Dinner and a show in downtown
An evening of high-tech 3-D visuals and fine dining unfolds at the kid-oriented “Le Petit Chef” experience at Kimpton Hotel Palladian. As each dish is introduced—truffle whipped burrata salad, coconut seafood bouillabaisse, and harissa chicken are on the menu—the titular tiny cook, projected onto the table and plate, guides the audience on a journey through the Alps, providing entertainment and storytelling. But is it worth the price of entry? That’s what Seattle’s Child sought to find out, and at $155-$195 per adult and $85 per kid, it’s definitely a splurge. Seattle magazine checked it out too, and even our editor in chief came away charmed.
Pour one two out for these Seattle bars
In the next few weeks, two bars will serve their last customers. Light Sleeper, a natural wine bar that’s made a name for itself in the crowded Capitol Hill scene not only with what it pours in the glass but also for the many food pop-ups it hosted, will shutter on Feb. 13. And over in Sunset Hill, Baker’s cocktail bar and restaurant plans to close at the end of this month.

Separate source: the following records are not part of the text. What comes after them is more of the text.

(* ===== verification/Main.v ===== *)
(** * The driver functions of main.py

    [get_started] (6-25), [get_indv_stats] (27-36), [prep_edges_list]
    (38-47, the CSV file write) and [generate_network] (49-64, up to the
    GEXF export).  They call the helpers over a lookup that may raise
    ([ExpanderExc], [Aggregator]'s [_exc] functions), as the code's
    [get_citations] does.  Globals the code reads but never defines
    ([expert_docs], and [sources] in [get_indv_stats]) are explicit
    arguments.  main.py as committed does
    not parse (its import statement of lines 1-2 breaks a line without
    parentheses, and [visualise_network] puts a parameter without a
    default after defaulted ones); the functions are modelled as their
    bodies read. *)

From S2P Require Import Prelude Reach Sparql Lookup Expander ExpanderExc Aggregator Stats Graph.
From Stdlib Require Import QArith.

Local Open Scope Z_scope.

(** One printed line of the sweep: a row of scores, or the message of
    the [except ZeroDivisionError] branch. *)
Inductive sweep_line :=
| Row (cites_depth cited_depth : Z) (precision recall f1 : Q)
| Skipped.

Section WithLookup.
Context (lookup : celex → Z → Z → outcome (gset celex)) (expert_docs : gset celex).

(** Lines 32-36, one cell of the grid: the [try] catches
    [ZeroDivisionError] only, so an exception of a lookup propagates. *)
Definition sweep_cell (sources : list celex) (i j : Z) : outcome sweep_line :=
  match (found ← get_citations_multiple_exc lookup sources i j true;
         do_stats expert_docs found) with
  | Ok (precision, recall, f1) => Ok (Row i j precision recall f1)
  | Raise ZeroDivisionError => Ok Skipped
  | Raise e => Raise e
  end.

(** The cells of lines 30-31, row by row: [range(range_limit)] twice. *)
Definition sweep_grid (range_limit : Z) : list (Z * Z) :=
  seqZ 0 range_limit ≫= λ i, (λ j, (i, j)) <$> seqZ 0 range_limit.

(** Lines 27-36; [sources] is the global the body reads. *)
Definition get_indv_stats (sources : list celex) (range_limit : Z)
    : outcome (list sweep_line) :=
  mapM (λ ij : Z * Z, sweep_cell sources ij.1 ij.2) (sweep_grid range_limit).

(** Lines 49-64 up to the export: [nx.write_gex] does not exist in
    networkx, so line 63 raises [AttributeError] after the stats. *)
Definition generate_network (sources : list celex) (filter_degree : Z)
    (filter_network : bool) : outcome (gset celex) :=
  r ← get_citations_structure_multiple_exc lookup sources 2 2;
  let filtered := degree_filter (exp_links r) filter_degree filter_network in
  _ ← do_stats expert_docs filtered;
  Raise AttributeError.

(** Lines 6-25: the hard-coded seeds, then the stats on the nodes. *)
Definition get_started (single : bool) : outcome (gset link * gset celex) :=
  r ← (if single
       then get_citations_structure_exc lookup "32021R0664" 2 0 ∅
       else get_citations_structure_multiple_exc lookup
              ["32019R0945"; "32021R0664"] 2 1);
  _ ← do_stats expert_docs (exp_nodes r);
  Ok (exp_links r, exp_nodes r).
End WithLookup.

(** The files the program writes: path to contents. *)
Abbreviation file_system := (gmap string string).

(** Python's [str + list]: [TypeError] (only [str] concatenates to
    [str]). *)
Definition py_add_str_list (s : string) (l : list Z) : outcome string :=
  Raise TypeError.

(** Line 41: [i[0][1:] + ','] is a string, [[1][1:]] is the list
    [[]]: the second [+] adds a list to a string. *)
Definition edge_line (i : link) : outcome string :=
  py_add_str_list (String.substring 1 (String.length i.1 - 1) i.1 +:+ ",") [].

(** Lines 38-47: the loop of lines 40-42 builds the lines, then lines
    43-46 truncate the file and write each line and a newline.  The
    [print] of line 47 is output, not modelled. *)
Definition prep_edges_list (fs : file_system) (links : gset link)
    : outcome file_system :=
  edges_list_for_csv ← mapM edge_line (elements links);
  let contents := foldr (λ entries acc, entries +:+ String line_feed acc)
                        EmptyString edges_list_for_csv in
  Ok (<["./extracted_edges_network.csv" := contents]> fs).

Lemma elem_of_sweep_grid n i j :
  (i, j) ∈ sweep_grid n ↔ 0 ≤ i < n ∧ 0 ≤ j < n.
Proof.
  unfold sweep_grid. rewrite list_elem_of_bind. setoid_rewrite elem_of_seqZ.
  setoid_rewrite list_elem_of_fmap. setoid_rewrite elem_of_seqZ. split.
  - intros (y & (x & [= -> ->] & Hx) & Hy). lia.
  - intros [Hi Hj]. exists i. split; [exists j; split; [done|lia]|lia].
Qed.

Section Properties.
Context (lookup : celex → Z → Z → outcome (gset celex)) (expert_docs : gset celex).

(** The printed line of a cell, on the lookup's answers. *)
Local Definition line_of (sources : list celex) (ij : Z * Z) : sweep_line :=
  match do_stats expert_docs
          (get_citations_multiple (answers_of lookup) sources ij.1 ij.2 true) with
  | Ok (p, r, f) => Row ij.1 ij.2 p r f
  | Raise _ => Skipped
  end.

(** The lookups of a cell: one per source, with the cell's depths. *)
Local Definition cell_calls (sources : list celex) (ij : Z * Z)
    : list (celex * Z * Z) :=
  (λ s, (s, ij.1, ij.2)) <$> sources.

(** C21 (error): the sweep skips every cell whose scores divide by
    zero, and is aborted by the first lookup that raises, in row-major
    order of the cells and list order of the sources; when no lookup
    raises, every cell of the grid gives one line. *)
Theorem get_indv_stats_lines sources range_limit :
  (∀ y a b, lookup y a b ≠ Raise ZeroDivisionError) →
  get_indv_stats lookup expert_docs sources range_limit =
  abort_calls lookup (sweep_grid range_limit ≫= cell_calls sources)
              (line_of sources <$> sweep_grid range_limit).
Proof.
  intros Hnz. apply mapM_abort_calls. intros [i j]. simpl.
  unfold sweep_cell, line_of, cell_calls. rewrite get_citations_multiple_exc_abort.
  unfold abort_calls. simpl.
  destruct (first_failure _ _) as [e|] eqn:Hf; simpl.
  - destruct e; try done. exfalso.
    apply first_failure_Some in Hf as (y & a & b & _ & Hy). by apply (Hnz y a b).
  - destruct (do_stats _ _) as [[[p r] f]|e] eqn:Hs; [done|].
    by apply do_stats_raise_zero in Hs as ->.
Qed.

End Properties.


(** With the network down every lookup raises [URLError]. *)
Definition offline_lookup (_ : celex) (_ _ : Z) : outcome (gset celex) :=
  Raise URLError.

(** The sweep of one seed over a 1 × 1 grid is aborted by its only
    lookup. *)
Lemma get_indv_stats_lines_witness :
  (∀ y a b, offline_lookup y a b ≠ Raise ZeroDivisionError) ∧
  get_indv_stats offline_lookup sample_expert ["32021R0664"] 1 =
  abort_calls offline_lookup (sweep_grid 1 ≫= cell_calls ["32021R0664"])
    (line_of offline_lookup sample_expert ["32021R0664"] <$> sweep_grid 1).
Proof.
  assert (Hnz : ∀ y a b, offline_lookup y a b ≠ Raise ZeroDivisionError) by done.
  split; [exact Hnz|]. exact (get_indv_stats_lines _ sample_expert ["32021R0664"] 1 Hnz).
Defined.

Downtown’s dining scene keeps Indian cuisine
Clove Indian Cuisine, described as “a modern, more upscale presentation” of the country’s fare, will soon take over the downtown space until recently occupied by Mint Progressive Indian. It marks the father-son-owned, Renton-based concept’s first venture into Seattle proper, although they already run other restaurants—Maharaja and Indofusion Kitchen & Bar—in the city. Plan for Clove’s opening in Watermark Tower this summer, and keep an eye out for the 2027 expansion into the Tacoma Mall.
Big change in the CID
If you loved Itsumono and its boundary- and border-pushing dishes, like the Seattle dog musubi and loco moco Scotch egg, well, it’s up for sale. For six years, the “mukokuseki” gastropub—a Japanese slang term for “nationlessness”—served as the experimental playground for chef and co-owner Sean Arakaki, who now plans to return home to Hawaii. His final day of service will be Feb. 14, after which the restaurant will close for several weeks to reinvent the menu with an emphasis on izakaya plates, curries, and the like, along with a more affordable price point.